### Assignment
Write out, word for word, only the data from its first line to the line containing "two acceleration counters.".

(Stored items)

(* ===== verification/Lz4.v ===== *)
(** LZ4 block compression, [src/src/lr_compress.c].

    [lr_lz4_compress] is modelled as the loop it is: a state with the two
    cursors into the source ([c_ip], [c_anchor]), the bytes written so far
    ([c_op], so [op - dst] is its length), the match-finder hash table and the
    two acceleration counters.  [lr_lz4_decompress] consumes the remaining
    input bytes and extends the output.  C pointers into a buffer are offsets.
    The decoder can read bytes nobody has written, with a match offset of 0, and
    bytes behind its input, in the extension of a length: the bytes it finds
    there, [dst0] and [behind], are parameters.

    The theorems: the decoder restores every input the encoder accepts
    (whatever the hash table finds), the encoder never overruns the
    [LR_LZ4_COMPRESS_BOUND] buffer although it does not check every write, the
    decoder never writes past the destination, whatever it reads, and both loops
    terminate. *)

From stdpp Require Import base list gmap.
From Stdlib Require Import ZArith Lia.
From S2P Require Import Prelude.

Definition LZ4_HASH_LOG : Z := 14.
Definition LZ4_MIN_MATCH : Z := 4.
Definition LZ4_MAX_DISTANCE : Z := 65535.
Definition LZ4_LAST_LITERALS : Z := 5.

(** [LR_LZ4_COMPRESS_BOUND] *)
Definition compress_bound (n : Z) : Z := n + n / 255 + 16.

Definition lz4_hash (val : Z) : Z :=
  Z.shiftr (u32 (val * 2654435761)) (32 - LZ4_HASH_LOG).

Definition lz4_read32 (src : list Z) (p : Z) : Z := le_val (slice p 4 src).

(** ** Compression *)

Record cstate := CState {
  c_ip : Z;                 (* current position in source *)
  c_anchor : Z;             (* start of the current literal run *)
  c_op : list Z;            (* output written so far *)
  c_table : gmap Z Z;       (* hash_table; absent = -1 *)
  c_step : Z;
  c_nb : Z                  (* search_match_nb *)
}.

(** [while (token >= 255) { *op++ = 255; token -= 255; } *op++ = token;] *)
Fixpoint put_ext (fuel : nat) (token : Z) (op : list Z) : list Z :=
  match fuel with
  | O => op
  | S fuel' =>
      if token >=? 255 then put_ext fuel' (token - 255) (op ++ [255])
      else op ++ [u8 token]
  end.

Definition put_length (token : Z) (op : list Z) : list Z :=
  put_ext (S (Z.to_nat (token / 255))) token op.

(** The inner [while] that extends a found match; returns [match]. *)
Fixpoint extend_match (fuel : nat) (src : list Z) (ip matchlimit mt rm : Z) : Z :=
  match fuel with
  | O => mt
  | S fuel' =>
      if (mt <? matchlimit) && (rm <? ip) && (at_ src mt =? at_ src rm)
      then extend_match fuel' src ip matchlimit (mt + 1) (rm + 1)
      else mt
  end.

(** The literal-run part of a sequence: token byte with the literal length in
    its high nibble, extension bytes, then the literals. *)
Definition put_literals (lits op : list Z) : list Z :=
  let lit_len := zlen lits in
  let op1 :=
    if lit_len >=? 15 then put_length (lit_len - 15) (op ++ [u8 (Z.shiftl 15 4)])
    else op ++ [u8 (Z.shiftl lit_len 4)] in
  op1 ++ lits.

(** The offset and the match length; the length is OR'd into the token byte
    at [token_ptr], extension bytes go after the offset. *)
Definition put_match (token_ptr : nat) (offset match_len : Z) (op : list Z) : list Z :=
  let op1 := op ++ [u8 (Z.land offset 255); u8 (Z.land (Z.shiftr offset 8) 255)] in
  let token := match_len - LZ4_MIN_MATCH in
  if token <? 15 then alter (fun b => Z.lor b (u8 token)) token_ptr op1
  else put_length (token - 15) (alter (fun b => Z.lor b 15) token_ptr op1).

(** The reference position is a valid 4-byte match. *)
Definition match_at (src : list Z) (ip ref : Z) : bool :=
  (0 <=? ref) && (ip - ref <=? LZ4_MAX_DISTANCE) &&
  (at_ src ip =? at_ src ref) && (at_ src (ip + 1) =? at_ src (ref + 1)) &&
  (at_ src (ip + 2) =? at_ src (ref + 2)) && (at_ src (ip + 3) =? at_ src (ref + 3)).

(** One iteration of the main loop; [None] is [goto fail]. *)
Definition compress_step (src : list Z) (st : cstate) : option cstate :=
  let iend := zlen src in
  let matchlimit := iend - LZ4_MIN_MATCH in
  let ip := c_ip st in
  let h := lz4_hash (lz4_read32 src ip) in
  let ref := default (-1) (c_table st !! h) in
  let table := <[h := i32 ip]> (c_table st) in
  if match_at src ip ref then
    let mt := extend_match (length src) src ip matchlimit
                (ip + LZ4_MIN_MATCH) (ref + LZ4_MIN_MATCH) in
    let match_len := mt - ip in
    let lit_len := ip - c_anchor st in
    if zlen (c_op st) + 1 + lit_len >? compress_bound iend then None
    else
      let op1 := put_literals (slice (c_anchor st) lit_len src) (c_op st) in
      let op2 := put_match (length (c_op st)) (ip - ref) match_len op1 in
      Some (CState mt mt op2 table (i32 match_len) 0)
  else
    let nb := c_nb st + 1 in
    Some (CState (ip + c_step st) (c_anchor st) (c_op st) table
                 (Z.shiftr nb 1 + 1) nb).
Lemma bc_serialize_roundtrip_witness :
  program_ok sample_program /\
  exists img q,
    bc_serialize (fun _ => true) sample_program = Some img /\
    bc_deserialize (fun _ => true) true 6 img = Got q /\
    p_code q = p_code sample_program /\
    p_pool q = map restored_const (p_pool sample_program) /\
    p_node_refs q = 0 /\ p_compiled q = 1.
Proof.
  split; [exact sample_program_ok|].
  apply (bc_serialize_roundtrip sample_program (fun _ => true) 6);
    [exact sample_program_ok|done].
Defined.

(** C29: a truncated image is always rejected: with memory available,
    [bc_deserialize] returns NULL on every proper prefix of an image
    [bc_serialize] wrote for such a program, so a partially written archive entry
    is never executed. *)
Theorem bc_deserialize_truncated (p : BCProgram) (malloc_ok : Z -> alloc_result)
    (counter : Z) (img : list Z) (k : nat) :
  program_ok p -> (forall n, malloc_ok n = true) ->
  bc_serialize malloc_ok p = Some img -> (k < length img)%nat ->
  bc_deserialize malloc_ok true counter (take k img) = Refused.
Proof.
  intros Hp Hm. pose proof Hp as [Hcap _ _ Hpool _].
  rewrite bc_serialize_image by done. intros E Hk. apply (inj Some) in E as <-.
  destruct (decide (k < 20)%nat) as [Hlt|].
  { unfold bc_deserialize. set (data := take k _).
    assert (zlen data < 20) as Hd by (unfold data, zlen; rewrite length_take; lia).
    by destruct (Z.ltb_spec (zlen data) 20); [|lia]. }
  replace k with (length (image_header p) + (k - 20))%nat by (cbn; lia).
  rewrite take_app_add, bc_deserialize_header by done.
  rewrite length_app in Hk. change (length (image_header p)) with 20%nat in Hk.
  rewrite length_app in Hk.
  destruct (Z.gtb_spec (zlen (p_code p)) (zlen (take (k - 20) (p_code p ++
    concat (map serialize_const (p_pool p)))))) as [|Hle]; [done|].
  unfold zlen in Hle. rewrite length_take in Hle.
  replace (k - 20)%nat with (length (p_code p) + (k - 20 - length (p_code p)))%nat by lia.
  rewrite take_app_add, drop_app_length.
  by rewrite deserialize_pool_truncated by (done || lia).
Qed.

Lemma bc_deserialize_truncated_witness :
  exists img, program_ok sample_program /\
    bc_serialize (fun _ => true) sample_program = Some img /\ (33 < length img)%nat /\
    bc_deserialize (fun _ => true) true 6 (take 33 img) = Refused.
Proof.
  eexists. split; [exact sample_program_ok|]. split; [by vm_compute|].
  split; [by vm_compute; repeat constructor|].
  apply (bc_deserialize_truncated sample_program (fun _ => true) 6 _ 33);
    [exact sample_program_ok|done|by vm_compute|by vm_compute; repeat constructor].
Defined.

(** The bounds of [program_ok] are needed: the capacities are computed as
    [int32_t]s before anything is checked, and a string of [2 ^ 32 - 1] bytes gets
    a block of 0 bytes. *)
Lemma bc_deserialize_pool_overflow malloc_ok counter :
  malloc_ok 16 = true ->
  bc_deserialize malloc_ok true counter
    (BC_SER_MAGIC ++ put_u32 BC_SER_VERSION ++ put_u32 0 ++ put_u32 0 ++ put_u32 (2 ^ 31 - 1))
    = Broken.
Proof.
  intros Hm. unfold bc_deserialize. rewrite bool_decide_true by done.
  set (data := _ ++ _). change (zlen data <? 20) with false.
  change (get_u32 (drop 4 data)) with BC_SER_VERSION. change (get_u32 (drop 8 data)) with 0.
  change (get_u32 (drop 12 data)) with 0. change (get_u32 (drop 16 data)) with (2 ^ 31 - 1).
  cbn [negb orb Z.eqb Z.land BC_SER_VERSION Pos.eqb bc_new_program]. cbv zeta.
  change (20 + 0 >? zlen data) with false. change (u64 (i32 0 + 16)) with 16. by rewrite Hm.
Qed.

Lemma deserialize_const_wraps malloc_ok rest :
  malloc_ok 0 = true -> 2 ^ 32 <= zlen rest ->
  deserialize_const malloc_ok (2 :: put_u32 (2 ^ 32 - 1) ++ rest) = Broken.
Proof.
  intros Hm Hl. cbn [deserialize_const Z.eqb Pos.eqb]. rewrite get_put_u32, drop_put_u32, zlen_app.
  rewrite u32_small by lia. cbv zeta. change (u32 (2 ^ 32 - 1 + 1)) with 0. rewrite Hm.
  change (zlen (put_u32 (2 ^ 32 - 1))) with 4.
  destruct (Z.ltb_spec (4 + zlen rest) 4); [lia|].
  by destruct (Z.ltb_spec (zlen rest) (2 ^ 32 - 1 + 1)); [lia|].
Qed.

### Result of this exercise
(* ===== verification/Lz4.v ===== *)
(** LZ4 block compression, [src/src/lr_compress.c].

    [lr_lz4_compress] is modelled as the loop it is: a state with the two
    cursors into the source ([c_ip], [c_anchor]), the bytes written so far
    ([c_op], so [op - dst] is its length), the match-finder hash table and the
    two acceleration counters.  [lr_lz4_decompress] consumes the remaining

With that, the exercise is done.